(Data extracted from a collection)
....................

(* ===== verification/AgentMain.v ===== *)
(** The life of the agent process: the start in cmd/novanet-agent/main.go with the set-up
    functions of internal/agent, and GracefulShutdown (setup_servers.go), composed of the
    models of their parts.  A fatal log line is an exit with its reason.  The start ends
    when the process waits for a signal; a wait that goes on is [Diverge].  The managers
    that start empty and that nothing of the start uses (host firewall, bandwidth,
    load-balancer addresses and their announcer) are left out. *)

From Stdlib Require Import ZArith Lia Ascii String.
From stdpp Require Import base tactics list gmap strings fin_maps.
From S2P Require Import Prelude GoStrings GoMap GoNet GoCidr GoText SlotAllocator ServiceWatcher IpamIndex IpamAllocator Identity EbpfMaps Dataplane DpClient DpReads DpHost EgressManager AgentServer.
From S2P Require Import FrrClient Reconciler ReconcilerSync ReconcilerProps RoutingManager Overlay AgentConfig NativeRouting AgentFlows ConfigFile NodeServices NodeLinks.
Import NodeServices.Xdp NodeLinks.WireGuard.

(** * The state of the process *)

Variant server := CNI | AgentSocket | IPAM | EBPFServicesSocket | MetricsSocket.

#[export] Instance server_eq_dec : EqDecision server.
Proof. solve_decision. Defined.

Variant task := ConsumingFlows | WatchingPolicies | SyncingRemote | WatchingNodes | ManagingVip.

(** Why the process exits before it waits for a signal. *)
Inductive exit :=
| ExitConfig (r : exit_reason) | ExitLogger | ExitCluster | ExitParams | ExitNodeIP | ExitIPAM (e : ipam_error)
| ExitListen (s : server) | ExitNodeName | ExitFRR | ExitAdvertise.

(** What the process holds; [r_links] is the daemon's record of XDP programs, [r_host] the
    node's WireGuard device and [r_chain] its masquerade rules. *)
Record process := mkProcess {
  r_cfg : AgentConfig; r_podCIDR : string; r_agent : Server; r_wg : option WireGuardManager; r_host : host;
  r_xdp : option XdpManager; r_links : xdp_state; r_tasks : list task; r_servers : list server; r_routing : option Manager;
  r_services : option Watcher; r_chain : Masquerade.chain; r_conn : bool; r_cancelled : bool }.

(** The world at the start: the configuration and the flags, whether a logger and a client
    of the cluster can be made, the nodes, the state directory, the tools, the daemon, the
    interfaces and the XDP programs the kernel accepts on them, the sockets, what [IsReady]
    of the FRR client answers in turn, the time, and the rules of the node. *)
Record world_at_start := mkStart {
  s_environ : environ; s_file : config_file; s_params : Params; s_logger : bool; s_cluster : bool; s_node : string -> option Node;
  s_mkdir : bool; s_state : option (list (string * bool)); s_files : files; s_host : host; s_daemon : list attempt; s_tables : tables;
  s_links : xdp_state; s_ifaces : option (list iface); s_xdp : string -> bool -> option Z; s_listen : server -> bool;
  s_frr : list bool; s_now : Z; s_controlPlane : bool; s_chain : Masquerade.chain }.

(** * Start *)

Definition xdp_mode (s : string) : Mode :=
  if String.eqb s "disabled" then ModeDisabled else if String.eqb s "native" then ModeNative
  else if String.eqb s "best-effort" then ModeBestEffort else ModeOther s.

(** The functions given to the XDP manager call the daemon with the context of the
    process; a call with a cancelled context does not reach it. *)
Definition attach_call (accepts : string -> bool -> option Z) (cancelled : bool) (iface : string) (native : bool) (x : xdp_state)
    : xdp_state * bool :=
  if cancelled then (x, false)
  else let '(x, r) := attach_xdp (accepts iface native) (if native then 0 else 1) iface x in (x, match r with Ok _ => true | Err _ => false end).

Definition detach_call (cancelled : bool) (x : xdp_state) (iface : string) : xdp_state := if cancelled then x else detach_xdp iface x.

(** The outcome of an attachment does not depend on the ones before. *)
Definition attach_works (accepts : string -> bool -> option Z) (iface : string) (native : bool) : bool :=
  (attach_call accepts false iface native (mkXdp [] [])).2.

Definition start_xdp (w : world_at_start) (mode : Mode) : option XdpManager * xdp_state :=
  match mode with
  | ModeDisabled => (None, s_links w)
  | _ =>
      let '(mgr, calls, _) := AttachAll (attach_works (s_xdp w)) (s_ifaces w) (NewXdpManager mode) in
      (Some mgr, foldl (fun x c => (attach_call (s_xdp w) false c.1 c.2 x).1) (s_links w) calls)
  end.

....................

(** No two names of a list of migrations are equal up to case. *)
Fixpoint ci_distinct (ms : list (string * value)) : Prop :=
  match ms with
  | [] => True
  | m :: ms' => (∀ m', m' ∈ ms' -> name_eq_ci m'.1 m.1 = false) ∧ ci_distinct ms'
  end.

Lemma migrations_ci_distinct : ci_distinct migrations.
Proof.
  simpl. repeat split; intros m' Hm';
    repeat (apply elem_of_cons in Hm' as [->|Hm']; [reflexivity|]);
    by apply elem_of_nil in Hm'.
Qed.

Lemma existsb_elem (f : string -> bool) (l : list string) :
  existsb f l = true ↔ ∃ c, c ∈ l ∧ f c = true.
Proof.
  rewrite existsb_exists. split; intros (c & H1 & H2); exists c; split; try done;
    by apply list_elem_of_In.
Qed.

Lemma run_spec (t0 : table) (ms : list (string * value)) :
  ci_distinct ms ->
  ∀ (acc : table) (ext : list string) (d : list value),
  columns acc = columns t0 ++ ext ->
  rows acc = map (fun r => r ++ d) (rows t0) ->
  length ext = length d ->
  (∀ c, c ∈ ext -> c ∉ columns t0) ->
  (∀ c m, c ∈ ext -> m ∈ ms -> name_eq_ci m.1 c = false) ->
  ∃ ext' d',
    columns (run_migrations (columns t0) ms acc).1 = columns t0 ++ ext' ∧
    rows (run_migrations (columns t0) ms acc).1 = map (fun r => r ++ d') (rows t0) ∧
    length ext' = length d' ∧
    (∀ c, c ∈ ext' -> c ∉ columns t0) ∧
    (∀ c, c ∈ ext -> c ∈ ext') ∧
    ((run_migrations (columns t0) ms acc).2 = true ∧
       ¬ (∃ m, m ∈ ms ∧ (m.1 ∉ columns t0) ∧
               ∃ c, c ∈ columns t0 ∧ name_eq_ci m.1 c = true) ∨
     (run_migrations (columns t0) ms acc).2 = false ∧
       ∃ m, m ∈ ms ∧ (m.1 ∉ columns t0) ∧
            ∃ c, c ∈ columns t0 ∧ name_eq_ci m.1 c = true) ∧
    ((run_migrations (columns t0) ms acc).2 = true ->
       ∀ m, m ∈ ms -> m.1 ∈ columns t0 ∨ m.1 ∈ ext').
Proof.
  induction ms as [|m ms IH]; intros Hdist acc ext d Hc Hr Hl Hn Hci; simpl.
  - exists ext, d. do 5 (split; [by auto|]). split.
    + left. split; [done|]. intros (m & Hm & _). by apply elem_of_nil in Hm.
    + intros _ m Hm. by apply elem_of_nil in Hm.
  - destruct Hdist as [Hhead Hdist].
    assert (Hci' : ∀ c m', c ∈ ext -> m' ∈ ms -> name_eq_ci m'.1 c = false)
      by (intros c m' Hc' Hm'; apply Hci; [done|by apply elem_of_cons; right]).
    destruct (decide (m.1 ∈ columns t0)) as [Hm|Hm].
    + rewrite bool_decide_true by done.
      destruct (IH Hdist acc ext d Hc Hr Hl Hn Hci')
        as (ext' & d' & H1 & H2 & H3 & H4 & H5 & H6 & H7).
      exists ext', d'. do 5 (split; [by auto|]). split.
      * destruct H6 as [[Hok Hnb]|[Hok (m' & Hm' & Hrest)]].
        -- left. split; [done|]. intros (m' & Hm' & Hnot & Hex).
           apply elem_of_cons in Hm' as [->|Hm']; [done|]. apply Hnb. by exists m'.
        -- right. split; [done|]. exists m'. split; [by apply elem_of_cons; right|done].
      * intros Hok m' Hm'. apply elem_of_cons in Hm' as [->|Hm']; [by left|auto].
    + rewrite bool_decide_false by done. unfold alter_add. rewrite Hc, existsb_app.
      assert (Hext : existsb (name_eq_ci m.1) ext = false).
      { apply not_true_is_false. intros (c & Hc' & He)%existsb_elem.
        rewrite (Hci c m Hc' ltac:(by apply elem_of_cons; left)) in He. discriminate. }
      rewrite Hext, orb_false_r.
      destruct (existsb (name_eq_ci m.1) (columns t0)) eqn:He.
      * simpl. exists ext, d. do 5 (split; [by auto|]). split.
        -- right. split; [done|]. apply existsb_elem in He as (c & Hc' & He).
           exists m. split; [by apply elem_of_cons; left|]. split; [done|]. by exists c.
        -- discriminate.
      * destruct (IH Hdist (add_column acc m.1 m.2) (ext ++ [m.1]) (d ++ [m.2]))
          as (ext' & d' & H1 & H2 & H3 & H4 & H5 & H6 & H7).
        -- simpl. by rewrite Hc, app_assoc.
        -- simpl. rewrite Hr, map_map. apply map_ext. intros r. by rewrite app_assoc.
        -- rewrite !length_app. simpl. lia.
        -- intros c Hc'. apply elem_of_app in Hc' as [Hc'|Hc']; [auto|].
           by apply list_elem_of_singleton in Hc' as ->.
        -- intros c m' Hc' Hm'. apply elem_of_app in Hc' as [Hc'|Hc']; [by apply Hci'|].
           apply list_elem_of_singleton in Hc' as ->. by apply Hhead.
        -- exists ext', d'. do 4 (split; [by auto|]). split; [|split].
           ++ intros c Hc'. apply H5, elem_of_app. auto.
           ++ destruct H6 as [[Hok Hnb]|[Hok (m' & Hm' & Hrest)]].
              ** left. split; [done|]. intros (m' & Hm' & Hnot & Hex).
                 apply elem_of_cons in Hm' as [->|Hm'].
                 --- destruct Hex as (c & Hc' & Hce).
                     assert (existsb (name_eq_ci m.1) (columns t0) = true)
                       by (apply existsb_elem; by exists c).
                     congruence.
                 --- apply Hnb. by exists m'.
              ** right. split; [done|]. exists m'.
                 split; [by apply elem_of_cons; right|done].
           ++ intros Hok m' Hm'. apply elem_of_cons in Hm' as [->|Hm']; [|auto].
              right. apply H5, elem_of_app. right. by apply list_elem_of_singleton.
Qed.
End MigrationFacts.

....................

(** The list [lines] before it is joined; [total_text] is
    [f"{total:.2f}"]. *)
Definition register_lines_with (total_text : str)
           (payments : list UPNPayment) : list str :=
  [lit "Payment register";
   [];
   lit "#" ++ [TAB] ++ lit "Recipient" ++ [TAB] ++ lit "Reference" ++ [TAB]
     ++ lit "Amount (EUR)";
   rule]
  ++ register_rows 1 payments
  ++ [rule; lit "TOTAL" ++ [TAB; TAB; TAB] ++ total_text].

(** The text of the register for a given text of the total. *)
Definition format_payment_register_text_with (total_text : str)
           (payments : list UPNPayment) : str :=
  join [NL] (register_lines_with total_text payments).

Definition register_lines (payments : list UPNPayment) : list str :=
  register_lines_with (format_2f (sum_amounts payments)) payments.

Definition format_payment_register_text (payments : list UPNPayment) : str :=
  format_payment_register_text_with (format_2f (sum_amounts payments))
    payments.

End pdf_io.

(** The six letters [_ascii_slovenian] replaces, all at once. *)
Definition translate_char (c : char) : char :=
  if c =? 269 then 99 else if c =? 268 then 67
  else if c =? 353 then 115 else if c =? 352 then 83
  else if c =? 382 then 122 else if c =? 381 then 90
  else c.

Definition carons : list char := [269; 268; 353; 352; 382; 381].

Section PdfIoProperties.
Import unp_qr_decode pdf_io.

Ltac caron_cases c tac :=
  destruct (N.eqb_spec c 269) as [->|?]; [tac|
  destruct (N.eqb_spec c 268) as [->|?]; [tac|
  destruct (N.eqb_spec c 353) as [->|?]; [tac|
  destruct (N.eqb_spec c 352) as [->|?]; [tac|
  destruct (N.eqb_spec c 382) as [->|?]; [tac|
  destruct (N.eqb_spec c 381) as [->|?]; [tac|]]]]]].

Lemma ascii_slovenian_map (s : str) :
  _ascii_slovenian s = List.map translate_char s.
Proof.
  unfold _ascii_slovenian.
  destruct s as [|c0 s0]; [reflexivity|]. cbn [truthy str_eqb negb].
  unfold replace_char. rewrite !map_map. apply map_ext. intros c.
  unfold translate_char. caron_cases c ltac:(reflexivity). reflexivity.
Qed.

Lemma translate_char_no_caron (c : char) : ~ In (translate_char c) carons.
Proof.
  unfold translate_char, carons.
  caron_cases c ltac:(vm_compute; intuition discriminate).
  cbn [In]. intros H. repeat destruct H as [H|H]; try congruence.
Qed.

....................

Go through the entries above and tally each line that has the word "task"; reply with the tally and nothing else.

## ANSWER BELOW:
2